In the survey, many mentally ill people said they were worried about their psychiatric condition worsening during the lockdown because services had been cancelled.
Some described being consumed by fears about family members contracting Covid-19, while others were anxious about children and teenagers missing school and exams. Others were struggling to exercise because they can no longer play team sports or visit the gym.
Researchers said the impact to mental health would be felt beyond the end of the pandemic and the lockdown, and called for real-time monitoring of mental health to be rolled out urgently.
Professor Matthew Hotopf, vice-dean of research at the Institute of Psychiatry, Psychology and Neuroscience said: “I think a lot of the longer-term impacts will be related to the economic impact of this. Is this a sudden, very significant shock, which then recovers quickly or are we in for a much longer period of economic slump?”

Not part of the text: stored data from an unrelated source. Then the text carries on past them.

(* ===== verification/App.v ===== *)
(** * Consumer start-up and shutdown: [_run_consumer] and [_lifespan] of
    [backend/app.py], [main] of [backend/consumer.py]

    A connection to the broker is a number, in order of creation.  What the broker
    and the event loop do during one turn of the retry loop is the input [attempt];
    an exception of an awaited call is an [Exception] (cancellation, which no
    handler of the loop catches, is not among the inputs). *)

From S2P Require Export Prelude.

Module App.

(** The awaited calls that set a connection up, in the order of the code. *)
Inductive action := OpenChannel | SetQos | DeclareExchange | DeclareQueue | Bind | Consume.

Definition setup : list action := [OpenChannel; SetQos; DeclareExchange; DeclareQueue; Bind; Consume].

Inductive effect :=
  | Connecting
  | Connected (id : nat)
  | Did (id : nat) (a : action)
  | Closed (id : nat)
  | CloseFailed (id : nat)
  | ClosePool.

(** One turn of the loop: whether the stop event is set at its head, whether each
    call raises, whether it is set within the retry delay, and whether the
    connection is found closed when the turn ends. *)
Record attempt := {
  at_stop : bool;
  at_connect : option exn;
  at_setup : action -> option exn;
  at_delay : bool;
  at_lost : bool;
  at_close : option exn;
}.

(** The local variable [connection], the open connections and the effects. *)
Record consumer := {
  created : nat;
  connection : option nat;
  open_connections : list nat;
  log : list effect;
}.

Definition fresh : consumer :=
  {| created := 0; connection := None; open_connections := []; log := [] |}.

Definition emit (es : list effect) (s : consumer) : consumer :=
  {| created := created s; connection := connection s; open_connections := open_connections s;
     log := log s ++ es |}.

Definition drop_connection (id : nat) (es : list effect) (s : consumer) : consumer :=
  {| created := created s; connection := connection s;
     open_connections := List.filter (fun i => negb (i =? id)) (open_connections s);
     log := log s ++ es |}.

(** [connection = await aio_pika.connect_robust(url)] *)
Definition connect (s : consumer) : nat * consumer :=
  (created s, {| created := S (created s); connection := Some (created s);
                 open_connections := created s :: open_connections s;
                 log := log s ++ [Connected (created s)] |}).

(** The calls up to the first that raises *)
Fixpoint run_setup (raises : action -> option exn) (id : nat) (actions : list action) (s : consumer) :
    option exn * consumer :=
  match actions with
  | [] => (None, s)
  | a :: rest => match raises a with
                 | Some e => (Some e, s)
                 | None => run_setup raises id rest (emit [Did id a] s)
                 end
  end.

(** The [try] block up to the wait for the stop event *)
Definition try_consume (a : attempt) (s : consumer) : option exn * consumer :=
  let s := emit [Connecting] s in
  match at_connect a with
  | Some e => (Some e, s)
  | None => let '(id, s) := connect s in run_setup (at_setup a) id setup s
  end.

(** The [finally] block *)
Definition release (a : attempt) (s : consumer) : option exn * consumer :=
  match connection s with
  | None => (None, s)
  | Some id =>
      let s := if at_lost a then drop_connection id [] s else s in
      if existsb (Nat.eqb id) (open_connections s) then
        match at_close a with
        | None => (None, drop_connection id [Closed id] s)
        | Some e => (Some e, emit [CloseFailed id] s)
        end
      else (None, s)
  end.

Inductive status := Running | Ended | Crashed (e : exn).

(** One turn of the [while] loop *)
Definition turn (a : attempt) (s : consumer) : status * consumer :=
  if at_stop a then (Ended, s)
  else
    let '(failed, s) := try_consume a s in
    let '(raised, s) := release a s in
    match raised with
    | Some e => (Crashed e, s)
    | None =>
        match failed with
        | None => (Ended, s)                       (* stop_event.wait(); break *)
        | Some _ => (if at_delay a then Ended else Running, s)
        end
    end.

Fixpoint run_consumer (attempts : list attempt) (s : consumer) : status * consumer :=
  match attempts with
  | [] => (Running, s)
  | a :: rest => match turn a s with
                 | (Running, s') => run_consumer rest s'
                 | (st, s') => (st, s')
                 end
  end.

(** ** [_lifespan] *)

(** The shutdown half: [stop_event.set()], then the task is awaited, which raises
    what the task raised, then the pool is closed. *)
Definition shutdown (task : status) (s : consumer) : option exn * consumer :=
  match task with
  | Crashed e => (Some e, s)
  | _ => (None, emit [ClosePool] s)
  end.

(** ** [main] of the standalone consumer *)

(** The signals for which the loop gets a handler, [stop_event.set]; others keep their
    default action and are not among the inputs. *)
Inductive signal := SIGINT | SIGTERM.

Definition handled_signals : list signal := [SIGINT; SIGTERM].

Definition signal_eqb (x y : signal) : bool :=
  match x, y with SIGINT, SIGINT | SIGTERM, SIGTERM => true | _, _ => false end.

(** The stop event after the signals that were received *)
Definition stop_event (received : list signal) : bool :=
  existsb (fun x => existsb (signal_eqb x) handled_signals) received.

(** [__aexit__] of the connection and what follows it *)
Definition leave (a : attempt) (id : nat) (failed : option exn) (s : consumer) : option exn * consumer :=
  match at_close a with
  | Some e => (Some e, emit [CloseFailed id] s)
  | None =>
      let s := drop_connection id [Closed id] s in
      match failed with
      | Some e => (Some e, s)
      | None => (None, emit [ClosePool] s)
      end
  end.

(** One connection without retry; [async with connection] closes it on every exit,
    the pool is closed after a normal one.  [None]: it waits for the stop event. *)
Definition main (a : attempt) (received : list signal) (s : consumer) : option (option exn) * consumer :=
  let s := emit [Connecting] s in
  match at_connect a with
  | Some e => (Some (Some e), s)
  | None =>
      let '(id, s) := connect s in
      let '(failed, s) := run_setup (at_setup a) id setup s in
      match failed, stop_event received with
      | None, false => (None, s)
      | _, _ => let '(raised, s) := leave a id failed s in (Some raised, s)
      end
  end.

End App.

Rory O’Connor, professor of health psychology at the University of Glasgow, added: “We don’t know when it will end, but I think we’re pretty confident to say that it will last beyond the last day of measures because the economic, structural changes in society… are what will continue to be dangerous.”
Overall, just seven respondents (0.3 per cent) suggested that they either had no concerns or were psychologically benefiting from aspects of the lockdown such as the lack of pressure to socialise.
The University of Bedfordshire has warned that the outbreak may stall or reverse the decade-long fall in the UK’s alcohol consumption, leading to an increase in drinking.
Dr Sarah Wadd, director of the Substance Misuse and Ageing Research Team, said: “Since reaching a peak in the mid-2000s, UK alcohol consumption has been falling steadily, especially among young people. Only time will tell if coronavirus will reverse the progress made, but alcohol consumption is very likely to rise during the Covid-19 outbreak.”